# My in-room PB13 measurements + interpretation



## jvanhambelgium (Dec 4, 2007)

Hi,

Yesterday I finally got some time to measure around my PB13.
The most important reason was I wanted to check if the SVS was positioned well against the wall. (since I'm about to construct a piece of furniture that would make the current position of the sub rather permanent...)

Basically, sound quality is good (I think) through my Onkyo 875 with a Audessey engaged. I just wanted to "see" what Audessey would / would not have to compensate for...

After doing all the calibrations (soundcard + dB-meter) , loading the RadioShack file etc I placed the RS-meter on the "sweet spot" on the couch.(in the area where also the Audessey measurements are taken)
RS-meter was positioned at about "ear level" and flat (not at 45° or something)

Look below for some graphs.
Absolute dB-values may be not super accurate, but I'm more interested in the "shape" because I want to see what my large 8000cubic feet space does to the spectrum using a single PB13.


First measurement taken direct on the PB13 - bypassed Onkyo+Audessey (2 same graphs, different scale)



















Second measurement taken through the whole chain (including Audessey)


















Now, to ME it doesn't look that bad.
My PB13 is tuned to 15Hz so you see the steep rise @ 15Hz
Around 100Hz it goes down rapidly (Onkyo X-over value, 90Hz)

These graphs do not represent maximum output in any way, but I think the "shape" should be valid even if I'm some dB's off due to calibration-mismatch or whatever.

What do the more experienced user say about such response-graphs ?? :hide: :reading:

Thanks & regards,
Jan


----------



## Sonnie (Apr 11, 2006)

Hopefully you saved all of those measurements. The graphs size and axis make it difficult to compare to the norm.



> Ensure the graph is 800 pixels (or less) in width and that you have used a vertical scale of 45dB-105dB and a horizontal scale of 15Hz-200Hz.


----------



## brucek (Apr 11, 2006)

I'd like to see two graphs using the standard axis we always use here. (I think you've nicely demonstrated how an exaggerated large or small axis can completely change how a response appears). 

Can you change your axis to vertical = *45dB-105dB* and horizontal = *15Hz-200Hz.*

The two plots I would like to see are the final plot using those axis of frequency response and waterfall (log).

Use a target of 75dB.

brucek


----------



## jvanhambelgium (Dec 4, 2007)

I've added a picture with the 2 curves combined and settings for the dB-scales

The global picture should be :

Green Curve : connected directly on PB13 (bypass Onkyo/Audessey) without any filters/X-overs on the PB13 used
Brown Curve : connected on AUX2 input on the Onkyo and processed by Audessey filters)
(I've "recalibated" when switching from direct to Onkyo-linkup but there might be a small difference between the 2 ...should not affect curves I guess...)











Does this look reasonably good from a response-perspective ? Me as an amateur would think it is not too bad without any major bass peaks / suckouts

Audessey seems to be something at least ;-)


----------



## brucek (Apr 11, 2006)

Yeah, other than the tuning peak at ~16Hz, it's quite well behaved in response.

Can you do a measure (brown curve conditions) at 75dB and also include a log waterfall (using the same axis).

brucek


----------



## JohnM (Apr 11, 2006)

Are you sure there's no smoothing applied to the brown curve?
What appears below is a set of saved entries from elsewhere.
End Cases.
(** * Properties *)

(** ** Operators *)

Lemma strict_eq_string (v : value) (s : string) :
  strict_eq v (VStr s) = true <-> v = VStr s.
Proof.
  destruct v; simpl; try (split; [discriminate | discriminate]).
  rewrite String.eqb_eq. split; [intros ->; reflexivity | intros [= ->]; reflexivity].
Qed.

Lemma get_defined `{Platform} (v : value) (k : string) :
  nullish v = false -> get v k = Ok (prop v k).
Proof. unfold get. intros ->. reflexivity. Qed.

Lemma opt_get_defined (v : value) (k : string) :
  nullish v = false -> opt_get v k = prop v k.
Proof. unfold opt_get. intros ->. reflexivity. Qed.

Lemma opt_get_truthy (v : value) (k : string) :
  truthy (opt_get v k) = true -> nullish v = false.
Proof. unfold opt_get. destruct (nullish v); simpl; congruence. Qed.

Lemma missing_or_zero_shown (v : value) :
  missing_or_zero v -> js_or v (VNum zero) = VNum zero.
Proof.
  intros [-> | [-> | (s & e & ->)]]; reflexivity.
Qed.

(** ** Counters of a /stats response *)

Lemma same_counter_shown (k : string) (stats stats' : value) :
  same_counter k stats stats' ->
  js_or (opt_get stats' k) (VNum zero) = js_or (opt_get stats k) (VNum zero).
Proof.
  intros [-> | [Hm Hm']]; [reflexivity |].
  rewrite (missing_or_zero_shown _ Hm), (missing_or_zero_shown _ Hm'). reflexivity.
Qed.

Lemma chartData_reads `{Platform} (stats : value) :
  Stats.chartData stats =
    if truthy (opt_get stats "events_by_type")
    then entries ← Object_entries (opt_get stats "events_by_type");
         mret (map Stats.bar entries)
    else mret [].
Proof.
  unfold Stats.chartData.
  destruct (truthy (opt_get stats "events_by_type")) eqn:Ht; [| reflexivity].
  pose proof (opt_get_truthy _ _ Ht) as Hn.
  rewrite (get_defined _ _ Hn), (opt_get_defined _ _ Hn). reflexivity.
Qed.

(** C10: a counter of the /stats response ([total_assets],
    [total_events_processed], [active_assets]) that is absent, [null] or
    zero is displayed as the number 0.  Whenever the Dashboard renders its
    sections, the card of such a counter is the card with the figure 0
    under its title; whenever the Stats page renders its sections with
    such a [total_events_processed], the figure above "Total Events
    Processed" and the figure above "Events Today" are 0.  The response
    itself may be missing ([null]).  Two responses that differ only in how
    their counters are missing or zero are rendered to the same output by
    both pages, so a missing counter cannot be told from a genuine zero. *)
Theorem missing_counter_shows_zero `{Platform} (stats : value) :
  (forall (s : Dashboard.State) (tree : elem),
     Dashboard.stats s = stats ->
     Dashboard.loading s = false -> truthy (Dashboard.error s) = false ->
     Dashboard.render s = Ok tree ->
     exists c0 c1 c2 c3 host recent,
       tree = El "Box" [] [El "Typography" [] [Text "Dashboard"];
                           El "Grid" [] [c0; c1; c2; c3]; host; recent] /\
       (missing_or_zero (opt_get stats "total_assets") ->
        c0 = displayed_card "Total Assets" (VNum zero) "Storage" "#1976d2") /\
       (missing_or_zero (opt_get stats "total_events_processed") ->
        c1 = displayed_card "Events Processed" (VNum zero) "Timeline" "#dc004e") /\
       (missing_or_zero (opt_get stats "active_assets") ->
        c2 = displayed_card "Active Assets" (VNum zero) "Speed" "#2e7d32")) /\
  (forall (s : Stats.State) (tree : elem),
     Stats.stats s = stats ->
     Stats.loading s = false -> truthy (Stats.error s) = false ->
     Stats.render s = Ok tree ->
     missing_or_zero (opt_get stats "total_events_processed") ->
     exists processed chart types status uptime,
       tree = El "Box" [] [
         El "Typography" [] [Text "Statistics"];
         El "Grid" [] [
           El "Grid" [] [El "Card" [] [El "CardContent" [] [
             El "Typography" [] [Text "Event Statistics"];
             El "Typography" [] [Val (VNum zero)];
             El "Typography" [] [Text "Total Events Processed"];
             processed]]];
           chart;
           El "Grid" [] [El "Card" [] [El "CardContent" [] [
             El "Typography" [] [Text "System Overview"];
             El "Grid" [] [displayed_figure (VNum zero) "Events Today";
                           types; status; uptime]]]]]]) /\
  (forall stats' : value,
     same_counter "total_assets" stats stats' ->
     same_counter "total_events_processed" stats stats' ->
     same_counter "active_assets" stats stats' ->
     (forall s : Dashboard.State,
        Dashboard.stats s = stats ->
        Dashboard.render (Dashboard.setStats stats' s) = Dashboard.render s) /\
     (opt_get stats' "events_by_type" = opt_get stats "events_by_type" ->
      opt_get stats' "last_processed" = opt_get stats "last_processed" ->
      forall s : Stats.State,
        Stats.stats s = stats ->
        Stats.render (Stats.setStats stats' s) = Stats.render s)).
Proof.
  split; [| split].
  - intros s tree <- Hl He. unfold Dashboard.render. rewrite Hl, He.
    destruct (if truthy _ then _ else _) as [host | e]; simpl; [| discriminate].
    destruct (Dashboard.recentActivity _) as [recent | e]; simpl; [| discriminate].
    intros [= <-]. do 6 eexists. split; [reflexivity |].
    unfold displayed_card.
    split; [| split]; intros Hm; rewrite (missing_or_zero_shown _ Hm); reflexivity.
  - intros s tree <- Hl He. unfold Stats.render. rewrite Hl, He.
    destruct (Stats.chartData _) as [data | e]; simpl; [| discriminate].
    destruct (if truthy _ then _ else _) as [processed | e]; simpl; [| discriminate].
    destruct (Stats.eventTypes _) as [types | e]; simpl; [| discriminate].
    intros [= <-] Hm. do 5 eexists. unfold Stats.totalEvents, displayed_figure, Stats.figure.
    rewrite (missing_or_zero_shown _ Hm). reflexivity.
  - intros stats' H1 H2 H3. split.
    + intros s <-. unfold Dashboard.render, Dashboard.statCards. simpl.
      rewrite (same_counter_shown _ _ _ H1), (same_counter_shown _ _ _ H2),
        (same_counter_shown _ _ _ H3). reflexivity.
    + intros Hb Hp s <-. unfold Stats.render, Stats.eventTypes, Stats.totalEvents. simpl.
      rewrite !chartData_reads, Hb, Hp, (same_counter_shown _ _ _ H2). reflexivity.
Qed.

(** ** Titles of events *)

Lemma eventTitle_same `{Platform} (ev : value) :
  Dashboard.eventTitle ev = Events.eventTitle ev.
Proof. reflexivity. Qed.

Lemma eventTitle_spec `{Platform} (ev : value) :
  nullish ev = false ->
  Events.eventTitle ev =
    Ok (if strict_eq (prop ev "event_type") (VStr "system_metrics")
        then "System metrics" else "Asset: " ++ ToString (prop ev "asset_id")).
Proof.
  intros Hn. unfold Events.eventTitle. rewrite !(get_defined _ _ Hn). simpl.
  destruct (strict_eq _ _); reflexivity.
Qed.





(** ** The chart of the Stats page *)

Lemma chartData_entries `{Platform} (stats : value) :
  exists entries,
    Object_entries (js_or (opt_get stats "events_by_type") (VObj [])) = Ok entries /\
    Stats.chartData stats = Ok (map Stats.bar entries) /\
    Stats.eventTypes stats = Ok (length entries).
Proof.
  unfold Stats.chartData, Stats.eventTypes, Object_keys, js_or.
  destruct (truthy (opt_get stats "events_by_type")) eqn:Ht.
  - rewrite (get_defined _ _ (opt_get_truthy _ _ Ht)).
    rewrite <- (opt_get_defined _ _ (opt_get_truthy _ _ Ht)). simpl.
    destruct (opt_get stats "events_by_type") eqn:E; simpl in *; try discriminate;
      eexists; (split; [reflexivity |]); simpl; rewrite ?length_map; split; reflexivity.
  - exists []. simpl. repeat split.
Qed.


(** ** Running the handlers of the Assets page *)

Ltac run_monad :=
  unfold after, fresh, mbind, mret, M_bind, M_ret, try_catch, try_finally, settle, lift,
    modify, emit, alert, console_error, window_confirm,
    axios_get, axios_post, axios_put, axios_delete, axios in *;
  simpl in *.

Section AssetsRuns.
Context `{Platform} `{Server}.

Lemma fetchAssets_run (w : World Assets.State) :
  Assets.fetchAssets w =
    match serve get_assets (backend w) with
    | (Resolve data, b') =>
        (Ok tt, {| page := Assets.setLoading false (Assets.setAssets data (page w));
                   backend := b'; answers := answers w;
                   trace := trace w ++ [Http get_assets] |})
    | (Reject err, b') =>
        (Ok tt, {| page := Assets.setLoading false
                             (Assets.setError (VStr "Failed to load assets") (page w));
                   backend := b'; answers := answers w;
                   trace := (trace w ++ [Http get_assets])
                            ++ [ConsoleError "Error fetching assets:" err] |})
    end.
Proof.
  unfold Assets.fetchAssets, get_assets. run_monad.
  destruct (serve _ (backend w)) as [[data | err] b']; reflexivity.
Qed.

End AssetsRuns.

(** ** Which requests a computation may add *)

Section Keeps.
Context `{Platform} `{Server}.
Context (P : Request -> Prop).

Lemma requests_snoc (t : list Effect) (e : Effect) :
  requests (t ++ [e]) = (requests t ++ requests [e])%list.
Proof. unfold requests. apply omap_app. Qed.

Lemma keeps_ret {S A} (a : A) : keeps P (mret a : M S A).
Proof. intros w Hw. exact Hw. Qed.

Lemma keeps_lift {S A} (r : result A) : keeps P (lift r : M S A).
Proof. intros w Hw. exact Hw. Qed.

Lemma keeps_modify {S} (f : S -> S) : keeps P (modify f).
Proof. intros w Hw. exact Hw. Qed.

Lemma keeps_alert {S} (v : value) : keeps P (alert v : M S unit).
Proof.
  intros w Hw. run_monad. rewrite requests_snoc. simpl. rewrite app_nil_r. exact Hw.
Qed.

Lemma keeps_console_error {S} (l : string) (v : value) :
  keeps P (console_error l v : M S unit).
Proof.
  intros w Hw. run_monad. rewrite requests_snoc. simpl. rewrite app_nil_r. exact Hw.
Qed.

Lemma keeps_confirm {S} (msg : string) : keeps P (window_confirm msg : M S bool).
Proof.
  intros w Hw. run_monad. rewrite requests_snoc. simpl. rewrite app_nil_r. exact Hw.
Qed.

Lemma keeps_axios {S} (r : Request) : P r -> keeps P (axios r : M S value).
Proof.
  intros Hr w Hw. run_monad.
  destruct (serve r (backend w)) as [[data | err] b']; simpl;
    rewrite requests_snoc; apply Forall_app; split; auto; repeat constructor; exact Hr.
Qed.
Looks like it has been smoothed to me.


----------



## jvanhambelgium (Dec 4, 2007)

Whoops ... indeed the smoothing was activated on that one curve...

Below the composed graph without smoothing applied...


----------



## brucek (Apr 11, 2006)

Ahhh OK. Not so great. You might want to see if other locations are a bit smoother.

You've also avoided showing me a waterfall. Is there a reason?

brucek


----------



## jvanhambelgium (Dec 4, 2007)

Hi bruce,

For the waterfall, I just don't know what the best settings are ... the graph doesn't look that "usefull" to me...


Without audessey :









Through the whole chain:


----------



## brucek (Apr 11, 2006)

> For the waterfall, I just don't know what the best settings are ... the graph doesn't look that "usefull" to me...


They're quite useful. They show you what happens over time, after the measurement sweep.

You really need to lower your target to 75dB, then the normal scaling of 45dB-105dB places the target in the middle of the plot.

If you move the waterfall slider from 30 back to 1, you will see your frequency response curve. Move it to 2 and you will see what happens 10ms later, and so on to 300ms (or whatever end point you choose for time range) - between 300ms and 600ms is best.

This shows how quickly (or not) your signal decays. If there are frequencies still ringing out at 600msec that aren't into the noise floor ~45dB, then you will definitely be still hearing these and the bass may be a bit muddy. You would like if the signal evenly decayed, fairly quickly into the noise.

Use an X=1, Y=100, Z=150 for general settings with the usual 45dB-105dB and 15Hz-200Hz axis...

Waterfall plots are very useful for frequencies below ~200Hz to analyze the modal response of your room.

brucek


----------



## jvanhambelgium (Dec 4, 2007)

brucek, thanks for that usefull info.
I'll redo my measurement this weekend since I have my "measuring PC" back up-and-running...

I will try 2 main positions for the sub. The current one, and fully corner-loaded.(this means moving the sub against the wall for about 1.5meters)

I'll be posting some of them later...

Thanks so far!
Jan


----------